From surging VLCC values to record orderbook activity, Greek owners are driving both sides of the market. As Posidonia 2026 approaches, we examine the key trends shaping the Tanker S&P and newbuilding markets in 2026 using VesselsValue data.
10 year-old VLCC values reach historic highs
At USD 117.33 mil, 10-year-old VLCCs are trading at historically elevated levels, nearly 2.5 times the long-run median of USD 48.68 mil, levels not seen since the 2008 supercycle.
The surge has been driven by a confluence of factors: aggressive acquisition campaigns from buyers such as Sinokor tightening available supply, Strait of Hormuz disruption bolstering ton-mile demand, strong freight earnings keeping older tonnage commercially viable, and sustained demand for aged vessels in sanctions-adjacent trades.
Greece’s top sellers capitalise on elevated values

Greek owners have been active sellers in 2026, with the top five alone accounting for USD 1.61 bil in combined vessel sales. Since the beginning of the year, values for 15-year-old VLCCs have risen +35.19% to USD 80.53 mil, rewarding sellers willing to move older tonnage.
Evalend Shipping leads the pack at USD 451.49 mil, followed by Top Ships at USD 413.72 mil. Atlas Maritime and Tsakos Energy Navigation followed at USD 307.36 mil and USD 227.35 mil respectively, while Dynacom Tankers completed the top five at USD 213.1 mil, a notable entry given their typically low sale activity, driven by opportunistic disposals to Sinokor Merchant Marine, who paid competitive above-market prices for VLCC tonnage at the time.
How Greece’s top buyers are reinvesting

On the buying side, the top five Greek operators acquired just over USD 1 bil in tonnage in 2026, led by Minerva Marine at USD 312.17 mil. Minerva’s acquisitions reflected a preference for modern, high-specification tonnage, including two newbuild Suezmax tankers from Samsung HI at USD 120.00 mil apiece and a 2018-built Aframax from COSCO Zhoushan at USD 71.00 mil.
Thenamaris and Okeanis Eco Tankers followed at USD 235.19 mil and USD 194.73 mil respectively, while Spring Marine Management and Silk Searoad Maritime completed the top five at USD 150.25 mil and USD 132.77 mil, reflecting continued appetite for tonnage among major Greek operators.
The contrast between Greece’s top sellers and buyers tells a clear story of fleet renewal in 2026; owners such as Evalend Shipping have moved quickly to monetise older tonnage at historically strong values, while buyers like Minerva Marine have reinvested in modern, high-specification vessels, pointing to a broader repositioning dynamic across the Greek owner base.
Greece drives global newbuilding activity

The top five Tanker orderers have collectively placed 101 newbuilding orders in 2026, with Dynacom Tankers leading at 36. Yangzijiang Maritime Development and Venergy Maritime followed with 28 and 14 orders respectively, while Stenersen and Capital Ship Management completed the top five with 12 and 11 orders.

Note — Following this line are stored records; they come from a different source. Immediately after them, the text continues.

(** ** The client cache *)

(** The reconciler's mutable fields.  [rst_next] is the next fresh pointer. *)
Record RState : Type := MkRState {
  rst_lastUpdateStart : time;
  rst_clients : gmap string (string * Client);
  rst_next : nat;
}.

(** The region under [clientMu]. *)
Definition deviceClient (addr password : string) (s : RState) : Client * RState :=
  let build :=
    let c := MkClient s.(rst_next) addr password in
    (c, MkRState s.(rst_lastUpdateStart) (<[addr := (password, c)]> s.(rst_clients))
          (S s.(rst_next))) in
  match s.(rst_clients) !! addr with
  | Some (pw, c) => if String.eqb pw password then (c, s) else build
  | None => build
  end.

(** ** Messages *)

Definition withWarnings (msg : string) (warns : list string) : string :=
  match warns with
  | [] => msg
  | _ => msg +:+ " (warnings: " +:+ Join warns "; " +:+ ")"
  end.

Definition appendProfileWarnings (profile : ShellyProfile) (desiredName : string)
  (warns : list string) : list string :=
  let cfg := profile.(prof_Spec).(ps_Config) in
  warns ++
  match cfg.(cfg_Name) with
  | Some n => if n.(name_Managed) && String.eqb desiredName ""
              then ["name managed but unresolvable (no displayName or name-map entry)"] else []
  | None => []
  end ++
  match cfg.(cfg_Wifi) ≫= wifi_Sta with
  | Some sta =>
      (if negb (String.eqb sta.(net_SSID) "") &&
          bool_decide (cfg.(cfg_Wifi) ≫= wifi_Sta1 = None)
       then ["wifi.sta is managed without a wifi.sta1 fallback; a wrong network can strand devices"]
       else []) ++
      match sta.(net_Enable) with
      | Some false =>
          ["wifi.sta is declared disabled; a device without another enabled network will be stranded"]
      | _ => []
      end
  | None => []
  end.
(** A section no finding names agrees. *)
Lemma Diff_section_agrees desired actual fs s want :
  Diff desired actual = Ok fs → desired !! s = Some want → (∀ f, f ∈ fs → f.(Section_) ≠ s) →
  section_agrees want (actual !! s).
Proof.
  intros Hd Hs Hno. unfold Diff in Hd.
  assert (Hin : s ∈ sortedKeys desired) by (apply elem_of_sortedKeys; eauto).
  destruct (diff_section desired actual s) as [gs|e] eqn:Hsec.
  - pose proof (diff_section_nil desired actual s) as Hnil. rewrite Hs in Hnil. apply Hnil.
    rewrite Hsec. f_equal. apply nil_iff_no_elem. intros f Hf. apply (Hno f).
    + apply (diff_sections_Ok _ _ _ _ Hd). eauto.
    + apply (elem_of_diff_section _ _ _ _ _ Hsec) in Hf; [by destruct Hf|eauto].
  - destruct (proj2 (diff_sections_Err desired actual (sortedKeys desired))); [by eauto|congruence].
Qed.

Lemma Diff_sections_desired desired actual fs f :
  Diff desired actual = Ok fs → f ∈ fs → is_Some (desired !! f.(Section_)).
Proof.
  intros Hd Hf. unfold Diff in Hd. apply (diff_sections_Ok _ _ _ _ Hd) in Hf as (s & gs & Hs & Hg & Hf).
  apply elem_of_sortedKeys in Hs as Hsome.
  apply (elem_of_diff_section _ _ _ _ _ Hg) in Hf as [-> _]; done.
Qed.

Section Round.
Context `{JsonText, StrConv, Fmt, Sha256, !Sha256Law}.
Context {S : Type} (hd : handler S) (get : S → Device) `{!Backed hd get}.
Abbreviation view_of s v := (shows (get s) v).
Context (profile : ShellyProfile) (dn password : string) (wifiPw : WifiPasswords).
Abbreviation cfg := (prof_Spec profile).(ps_Config).

(** What the code finds when it looks at the device. *)
Definition firmware_findings (jobs : list ScheduleJob) : list Finding :=
  match firmwareEnableOf profile with
  | Some want => firmwareFindings want jobs
  | None => []
  end.

Definition schedule_findings (jobs : list ScheduleJob) : list Finding :=
  match scheduleSectionOf profile with
  | Some sec => act_finding <$> scheduleActions (Some sec) jobs
  | None => []
  end.

Definition all_findings (fs : list Finding) (v : view) : list Finding :=
  (appendAuthFinding profile fs (v_authOn v) ++ firmware_findings (v_jobs v))
  ++ schedule_findings (v_jobs v).

Lemma appendFirmwareFindings_view c fs s v :
  view_of s v → admitted_by v c →
  succeeds hd (appendFirmwareFindings c profile fs) s
    (λ fs' s', fs' = fs ++ firmware_findings (v_jobs v) ∧ view_of s' v).
Proof.
  intros Hv Hc. unfold appendFirmwareFindings, firmware_findings.
  destruct (firmwareEnableOf profile) as [want|]; [|apply succeeds_ret; by rewrite app_nil_r].
  apply succeeds_bind_ok. eapply succeeds_mono; [by apply (ListSchedules_view hd get)|].
  intros jobs s' [-> Hs']. by apply succeeds_ret.
Qed.

Lemma appendScheduleFindings_view c fs s v :
  view_of s v → admitted_by v c →
  succeeds hd (appendScheduleFindings c profile fs) s
    (λ fs' s', fs' = fs ++ schedule_findings (v_jobs v) ∧ view_of s' v).
Proof.
  intros Hv Hc. unfold appendScheduleFindings, schedule_findings.
  destruct (scheduleSectionOf profile) as [sec|]; [|apply succeeds_ret; by rewrite app_nil_r].
  apply succeeds_bind_ok. eapply succeeds_mono; [by apply (ListSchedules_view hd get)|].
  intros jobs s' [-> Hs']. by apply succeeds_ret.
Qed.

(** *** The invariant of the section loop *)

Context (v0 : view) (order : list string).
Abbreviation desired := (Render cfg dn order (v_actual v0)).
Abbreviation jobs_len := (Z.of_nat (match scheduleSectionOf profile with
                                    | Some sec => length (sched_Jobs sec) | None => 0 end)).

(** Ids the sections still to write may use. *)
Definition budget (todo : list string) : Z :=
  (if decide (sectionFirmware ∈ todo) then 1 else 0)
  + (if decide (sectionSchedule ∈ todo) then jobs_len else 0).

(** Of the sections the round writes, [todo] are left. *)
Record progress (todo : list string) (v : view) : Prop := {
  pr_id : v_id v = v_id v0;
  pr_admitted c : cl_password c = password → admitted_by v c;
  pr_auth : v_authOn v = if decide (sectionAuth ∈ todo) then v_authOn v0
                         else default (v_authOn v0) (authEnableOf profile);
  pr_config s : s ∈ todo ∨ desired !! s = None → v_config v !! s = v_config v0 !! s;
  pr_written s want : s ∉ todo → desired !! s = Some want →
    section_agrees want (v_actual v0 !! s) ∧ v_config v !! s = v_config v0 !! s ∨
    ∃ p, payload_for s want p ∧ v_config v !! s = Some (merge (default ∅ (v_config v0 !! s)) p);
  pr_firmware want : sectionFirmware ∉ todo → firmwareEnableOf profile = Some want →
    firmwareFindings want (v_jobs v) = [];
  pr_schedule sec : sectionSchedule ∉ todo → scheduleSectionOf profile = Some sec →
    scheduleActions (Some sec) (v_jobs v) = [];
  pr_next : (v_next v + budget todo < 2 ^ 53)%Z;
}.

(** Sections the profile manages. *)
Definition known (s : string) : Prop :=
  s = sectionAuth ∧ (∃ want, authEnableOf profile = Some want ∧ (want = true → password ≠ "")) ∨
  s = sectionFirmware ∧ is_Some (firmwareEnableOf profile) ∨
  s = sectionSchedule ∧ (∃ sec, scheduleSectionOf profile = Some sec ∧ specs_ok sec) ∨
  is_Some (desired !! s).

(** The device names its switches by number. *)
Definition switch_names (v : view) : Prop :=
  ∀ s, is_Some (v_config v !! s) → HasPrefix s "switch:" = true →
  ∃ n, (0 ≤ n < 2 ^ 53)%Z ∧ s = "switch:" +:+ itoa n.

Context (Hord : range_order order (v_actual v0)) (Hsw : switch_names v0).
Context (Hjson : ∀ s want, desired !! s = Some want → jsonable (VObj want))
        (Hjpw : utf8 wifiPw.(wp_Sta) = true ∧ utf8 wifiPw.(wp_Sta1) = true).

Lemma desired_special s : s ∈ [sectionAuth; sectionFirmware; sectionSchedule] → desired !! s = None.
Proof.
  intros Hs. destruct (desired !! s) as [want|] eqn:Hd; [|done].
  apply Render_names in Hd; [|done]. exfalso. revert Hd.
  repeat (apply elem_of_cons in Hs as [->|Hs]; [unfold fixed_names; set_solver|]).
  by apply elem_of_nil in Hs.
Qed.

Lemma decide_cons_ne {A} (a s : string) (l : list string) (x y : A) :
  a ≠ s → (if decide (a ∈ s :: l) then x else y) = if decide (a ∈ l) then x else y.
Proof.
  intros Hne. destruct (decide (a ∈ l)) as [Hin|Hin].
  - by rewrite decide_True by by constructor.
  - rewrite decide_False; [done|]. by intros [?|?]%elem_of_cons.
Qed.

Lemma decide_cons_eq {A} (s : string) (l : list string) (x y : A) :
  (if decide (s ∈ s :: l) then x else y) = x.
Proof. apply decide_True. constructor. Qed.

Lemma budget_other s todo : s ≠ sectionFirmware → s ≠ sectionSchedule →
  budget (s :: todo) = budget todo.
Proof. intros ? ?. unfold budget. by rewrite !decide_cons_ne by done. Qed.

Lemma budget_firmware todo : sectionFirmware ∉ todo →
  budget (sectionFirmware :: todo) = (1 + budget todo)%Z.
Proof.
  intros Hn. unfold budget. rewrite decide_cons_eq, decide_cons_ne by done.
  rewrite (decide_False (P := sectionFirmware ∈ todo)) by done. lia.
Qed.

Lemma budget_schedule todo : sectionSchedule ∉ todo →
  budget (sectionSchedule :: todo) = (jobs_len + budget todo)%Z.
Proof.
  intros Hn. unfold budget. rewrite decide_cons_eq, decide_cons_ne by done.
  rewrite (decide_False (P := sectionSchedule ∈ todo)) by done. lia.
Qed.

Lemma budget_nonneg todo : (0 ≤ budget todo)%Z.
Proof. unfold budget. repeat case_decide; lia. Qed.

(** *** What each kind of write does to the invariant *)

Lemma progress_config s todo v want p :
  progress (s :: todo) v → s ∉ todo → desired !! s = Some want → payload_for s want p →
  progress todo (v_set_config s p v).
Proof.
  intros Hp Hs Hd Hpay.
  assert (Hspecial : ∀ t, t ∈ [sectionAuth; sectionFirmware; sectionSchedule] → t ≠ s).
  { intros t Ht ->. by rewrite desired_special in Hd. }
  assert (sectionAuth ≠ s ∧ sectionFirmware ≠ s ∧ sectionSchedule ≠ s) as (Ha & Hf & Hsc)
    by (split_and!; apply Hspecial; set_solver).
  destruct Hp as [Hid Hadm Hauth Hcfg Hwr Hfw Hsch Hnext]. split; cbn.
  - done.
  - intros c Hc. apply (Hadm c Hc).
  - by rewrite decide_cons_ne in Hauth.
  - intros t Ht. rewrite lookup_insert_ne; [apply Hcfg; set_solver|].
    intros <-. destruct Ht; [done|congruence].
  - intros t w Ht Hdt. destruct (decide (s = t)) as [<-|Hne].
    + right. exists p. rewrite Hd in Hdt. injection Hdt as <-. split; [done|].
      by rewrite lookup_insert_eq, Hcfg by set_solver.
    + rewrite lookup_insert_ne by done. apply Hwr; [set_solver|done].
  - intros w Hnf. apply Hfw. set_solver.
  - intros sec Hns. apply Hsch. set_solver.
  - by rewrite budget_other in Hnext.
Qed.

Lemma progress_auth todo v want :
  progress (sectionAuth :: todo) v → sectionAuth ∉ todo →
  authEnableOf profile = Some want → (want = true → password ≠ "") →
  progress todo (v_set_ha1 (auth_hash (v_id v) (if want then password else "")) v).
Proof.
  intros [Hid Hadm Hauth Hcfg Hwr Hfw Hsch Hnext] Hs Hw Hpw.
  assert (Hhash : want = true → auth_hash (v_id v) password = device_ha1 (v_id v) password).
  { intros Ht. unfold auth_hash. by rewrite (proj2 (String.eqb_neq _ _) (Hpw Ht)). }
  split; cbn.
  - done.
  - intros c Hc. unfold admitted_by. cbn. destruct want; [right|by left].
    rewrite Hhash, Hc by done. split; [by apply Hpw|done].
  - rewrite decide_False, Hw by done. unfold v_authOn. cbn. destruct want; [|done].
    rewrite Hhash by done. by rewrite (proj2 (String.eqb_neq _ _)) by apply device_ha1_nonempty.
  - intros t Ht. apply Hcfg. set_solver.
  - intros t w Ht Hd. apply Hwr; [|done]. intros [->|?]%elem_of_cons; [|done].
    rewrite desired_special in Hd; set_solver.
  - intros w Hnf. apply Hfw. set_solver.
  - intros sec Hns. apply Hsch. set_solver.
  - by rewrite budget_other in Hnext.
Qed.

Greece placed 141 orders, accounting for over a third of the 351 total Tanker orders recorded this year to date, which represents a near fourfold increase on the 86 orders placed over the same period last year. The number of Tankers on order now represent over 20% of the total fleet, a significant increase compared to three months ago with only 15% of the fleet on order.
Greece’s ordering appetite is more than double Singapore’s 61 vessel orders, reinforcing the picture of Greek operators aggressively reinvesting in new tonnage while simultaneously monetising older vessels at historically elevated values.
Switzerland and China followed with 30 and 20 orders respectively, while the UK rounded out the top five with 18 orders.

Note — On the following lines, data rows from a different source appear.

Lemma wp_update_gates r dev p sys h :
  no_update h →
  wp safe_op any h (update_gates r dev p sys)
    (λ h' b, suffix h h' ∧ no_update h' ∧ (b = true → gates_passed h' p sys)).
Proof.
  intros Hn. unfold update_gates.
  destruct (negb (ps_UpdateWhenAvailable _) || _) eqn:Hopt; [by simpl; split_and!|].
  destruct (negb (sr_fresh sys) || _) eqn:Hfr; [by simpl; split_and!|]. reflect_bools.
  destruct (ps_UpdateWindow (prof_Spec p)) as [w|] eqn:Hw; [|by simpl; split_and!].
  cbn [bind perform wp]. split; [apply safe_quiet; solve_op|]. intros t _. set (h1 := Ev ONow t :: h).
  assert (Hs1 : suffix h h1) by apply suffix_ev.
  assert (Hn1 : no_update h1) by (by apply invariant_no_update).
  destruct (withinRebootWindow t (Some w)) as [[]|e] eqn:Hwin; [|by simpl; split_and!|].
  - assert (Hg : gates_passed h1 p sys).
    { split_and!; [done..|]. exists w, t. split_and!; [done|constructor|done]. }
    destruct (st_LastFirmwareUpdate (dev_Status dev)) as [last|]; [|by simpl; split_and!].
    case_match; [|by simpl; split_and!]. cbn [wp].
    split; [apply safe_quiet; solve_op|]. intros t2 _. split_and!.
    + by apply suffix_cons_r.
    + by apply invariant_no_update.
    + intros _. eapply gates_passed_suffix; [apply suffix_ev|done].
  - rewrite wp_bind. eapply wp_mono.
    2:{ apply (wp_quiet_from no_update); [apply invariant_no_update|exact Hs1| |exact Hn1].
        by apply emits_quiet_record_event. }
    intros h' _ [? ?]. simpl. by split_and!.
Qed.

Lemma wp_claimUpdateSlot r ns h :
  no_update h →
  wp safe_op any h (claimUpdateSlot r ns)
    (λ h' b, suffix h h' ∧ no_update h' ∧ (b = true → slot_granted h')).
Proof.
  intros Hn. unfold claimUpdateSlot. cbn [bind perform wp]. split; [apply safe_quiet; solve_op|].
  intros devs _. set (h1 := Ev _ devs :: h).
  assert (Hs1 : suffix h h1) by apply suffix_ev.
  assert (Hn1 : no_update h1) by (by apply invariant_no_update).
  destruct devs as [items|e]; [|by simpl; split_and!].
  cbn [wp]. split; [apply safe_quiet; solve_op|]. intros b _. split_and!.
  - by apply suffix_cons_r.
  - by apply invariant_no_update.
  - intros ->. do 2 eexists. constructor.
Qed.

VLCC orders dominate the 2026 Tanker orderbook with 139 units placed, more than any other vessel type, reflecting the strong asset values and ton-mile demand that have characterised the sector this year.
VLCC secondhand sales have surged in parallel; 96 vessels have changed hands this year to date compared to just 52 over the same period last year, with Sinokor accounting for the majority of purchasing activity. Suezmax and Handy Tanker orders followed at 100 and 77 respectively, while Aframax accounted for 46 orders. Panamax recorded the fewest at just 3, suggesting limited appetite for mid-range tonnage amid the current market dynamics.
Together, the data paints a vivid picture of a Tanker market in transition. Greek owners are capitalising on historically elevated asset values to offload aged tonnage while simultaneously placing newbuilding orders at a record pace. Much of this activity has been supported by VLCC demand, in large part by Sinokor’s aggressive acquisition campaign, and the ongoing Strait of Hormuz disruption.
With ordering volumes running nearly four times ahead of the same period last year, 2026 is shaping up to be a landmark year for Tanker S&P and newbuilding markets.